Collected data
= = = = =
(** * protoid.py: protocol identifiers from version strings

    A shallow embedding of [protoid.py] together with the properties of
    its identifier function [protoid] and of its command-line block.

    The script calls [print] as a function with two arguments and pads
    its first label so that both values line up behind the single
    separating space [print] inserts; it is therefore read with the
    Python 3 semantics, where [str] and [bytes] are distinct types, the
    elements of [sys.argv] are [str], and [hashlib.sha512] accepts only
    bytes-like objects. *)

From Stdlib Require Import ZArith NArith String Ascii List Bool Lia.
From Stdlib Require Import Strings.Byte.
Import ListNotations.

(** ** SHA-512 (FIPS 180-4), the function behind [hashlib.sha512] *)

Module SHA512.
Local Open Scope Z_scope.

(** 64-bit words are integers in [0, 2^64); every operation that can leave
    that range is wrapped explicitly. *)
Definition modulus : Z := 2 ^ 64.

Definition wrap (x : Z) : Z := x mod modulus.

Definition add64 (x y : Z) : Z := wrap (x + y).

Definition SHR (n x : Z) : Z := Z.shiftr x n.

Definition ROTR (n x : Z) : Z :=
  Z.lor (Z.shiftr x n) (wrap (Z.shiftl x (64 - n))).

Definition NOT (x : Z) : Z := Z.lxor x (modulus - 1).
= = = = =
-- TASK OBJECTIVE --
Repeat the data. Keep every word the same.

-- SOLUTION FOR THIS TASK --
(** * protoid.py: protocol identifiers from version strings

    A shallow embedding of [protoid.py] together with the properties of
    its identifier function [protoid] and of its command-line block.

    The script calls [print] as a function with two arguments and pads
    its first label so that both values line up behind the single
    separating space [print] inserts; it is therefore read with the
    Python 3 semantics, where [str] and [bytes] are distinct types, the
    elements of [sys.argv] are [str], and [hashlib.sha512] accepts only
    bytes-like objects. *)

From Stdlib Require Import ZArith NArith String Ascii List Bool Lia.
From Stdlib Require Import Strings.Byte.
Import ListNotations.

(** ** SHA-512 (FIPS 180-4), the function behind [hashlib.sha512] *)

Module SHA512.
Local Open Scope Z_scope.

(** 64-bit words are integers in [0, 2^64); every operation that can leave
    that range is wrapped explicitly. *)
Definition modulus : Z := 2 ^ 64.

Definition wrap (x : Z) : Z := x mod modulus.

Definition add64 (x y : Z) : Z := wrap (x + y).

Definition SHR (n x : Z) : Z := Z.shiftr x n.

Definition ROTR (n x : Z) : Z :=
  Z.lor (Z.shiftr x n) (wrap (Z.shiftl x (64 - n))).

Definition NOT (x : Z) : Z := Z.lxor x (modulus - 1).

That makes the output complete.